In a 2018 letter addressing an early draft of recommendation 2019-2, Paul Dabbar, DOE’s undersecretary for science, told to DNFSB Chairman Bruce Hamilton that the board had to drop any recommendations about Savannah River tritium facilities for jurisdictional reasons.

Connery seized on Dabbar’s stance Monday, reminding an audience packed with DOE staff that the department has “stated explicitly that if we put forward a recommendation on the tritium facility that it wouldn’t be accepted.”

Tritium is a radioactive hydrogen isotope that boosts the power of nuclear weapons. It decays over time and must be replaced periodically. At Savannah River, NNSA personnel fill up fresh tritium reservoirs with gas brought in from off-site. If the gas binds with oxygen, as a result of a fire, for example, the oxygenated compound could spread by air through Savannah River and pose a hazard to those exposed to it.

A senior NNSA official at the meeting reiterated the agency’s position that it rejected recommendation 2019-2 because, in the agency’s opinion, the public is adequately protected from a potential tritium release at Savannah River.

“[T]o accept the recommendation would have accepted the premise that we are not providing adequate protection,” said James McConnell, associate administrator for safety, infrastructure, and operations at NNSA headquarters in Washington. “We rejected that premise, therefore we rejected the recommendation.”

McConnell also repeated the specific reasons DOE cited when it formally rejected the order. Among these: the tritium facilities are in a relatively remote part of the vast Savannah River Site, and the calculations the NNSA uses to determine the maximum exposure to an individual are an extreme worst-case scenario that involves an unlikely dispersal of the entire tritium inventory.

the DNFSB formally transmitted recommendation 2019-2 in June. The Energy Department in August rejected the recommendation, the first time it has done so in the board’s roughly 30-year history. 

This week, Hamilton appeared to accept that the NNSA had not rejected recommendation 2019-2 because of Order 140.1. However, the DNFSB boss remained unequivocal that the Energy Department has no legal role in determining whether there is “adequate protection” for the public at DOE sites.

“Congress declines to provide an objective definition of adequate protection, instead deferring to the collective wisdom of this board,” Hamilton said at the meeting.

Hamilton did not support recommendation 2019-2, saying in a closing statement that he has a higher tolerance” for risk at Savannah River than his colleagues, and that workers there are far removed from the public and operate without much more risk than workers in other industries. However, with two of the three serving board members voting in favor of 2019-2, the recommendation made it up to the Forrestal Building for Secretary of Energy Rick Perry’s consideration, anyway.

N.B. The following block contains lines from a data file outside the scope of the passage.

(* ===== verification/FillRace.v ===== *)
(** * The race between a fill and its registration

    Exits are registered by the submit task after the broker's response, so a
    fast fill can reach the event task first.  [fill_handler.rs] buffers such a
    fill and lets exactly one of the two tasks replay it.  Here the two tasks
    are interleaved step by step.  [fill_step] is [handle_fill_internal] cut at
    every access to the shared maps: the test of the quantities and the lookup,
    the exit-leg branch, the buffering, the reclaim test with its removal and its
    second lookup, and one step per entry that is processed.  The event task runs
    it for the fill it received; the submit task registers the legs one at a time,
    links them, takes the buffered fill and runs [fill_step] for it.  The
    fill-processing lock is held from the first step of a run of [fill_step] to
    its last.  A leg is one step: its entry is inserted before the index names
    it, and both tasks look the index up first.  [alone] theorems show that a task that is not interrupted computes
    what the methods of ExitHandler and FillHandler do.  The world (clocks,
    broker) may change between any two steps; [r_log] records each entry that is
    processed, with the fill it is processed for. *)

From Stdlib Require Import ZArith QArith Lia String.
From stdpp Require Import base tactics list strings gmap relations.
From S2P Require Import Prelude Decimal Models Errors Adapter ExitTypes ExitHandler FillHandler Paper FillCorrect.

Open Scope string_scope.
Open Scope list_scope.

Section race.
Context `{DEC : !Decimals} {SD : StatusDebug} {W : Type} {CLK : Clock W}.
Context (A : TradingAdapter W).

(** What a fill event reports: filled, total, position quantity, position. *)
Definition Fill : Type := Dec * Dec * option Dec * option string.
Definition fill_of (b : BufferedFill) : Fill :=
  (bf_filled_qty b, bf_total_qty b, bf_position_qty b, bf_position_id b).

(** Where a run of [handle_fill_internal] is. *)
Inductive FillPc :=
| FStart | FUnmatched | FBuffer | FBuffered | FReclaim | FRelookup | FProcess (ids : list string) | FDone.

(** Where the submit task is. *)
Inductive SubmitPc :=
| SBegin
| SRegister (todo : list (ExitLegType * Dec))
| STake
| SReplay (f : Fill) (pc : FillPc)
| SDone.

Record Race := mkRace {
  r_state : ExitHandler * W;
  r_submit : SubmitPc;
  r_fill : FillPc;
  r_log : list (string * Fill);
}.

(** Whether a run of [fill_step] holds the lock. *)
Definition holding (pc : FillPc) : Prop := pc <> FStart /\ pc <> FDone.
Definition submit_holding (s : SubmitPc) : Prop := match s with SReplay _ pc => holding pc | _ => False end.

Section steps.
Context (p : string) (order : OrderRequest) (fill : Fill).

With 2019-2 officially rejected, the DNFSB will either reaffirm the recommendation or revise it and resubmit it to DOE. The board had not done either of those things at deadline Friday for Nuclear Security & Deterrence Monitor. In either case, the Energy Department would get another chance to either accept or reject the recommendation: a decision the agency must publish in the Federal Register.

Congress created the DNFSB is 1988 to make safety recommendations for current and former defense nuclear sites, except for naval reactor sites, to help DOE ensure “adequate protection” of the public. The board says this authority also gives it the right to make recommendations that involve DOE personnel, whether those employees are working on a nuclear mission or merely co-located with personnel who are.

Comments are closed.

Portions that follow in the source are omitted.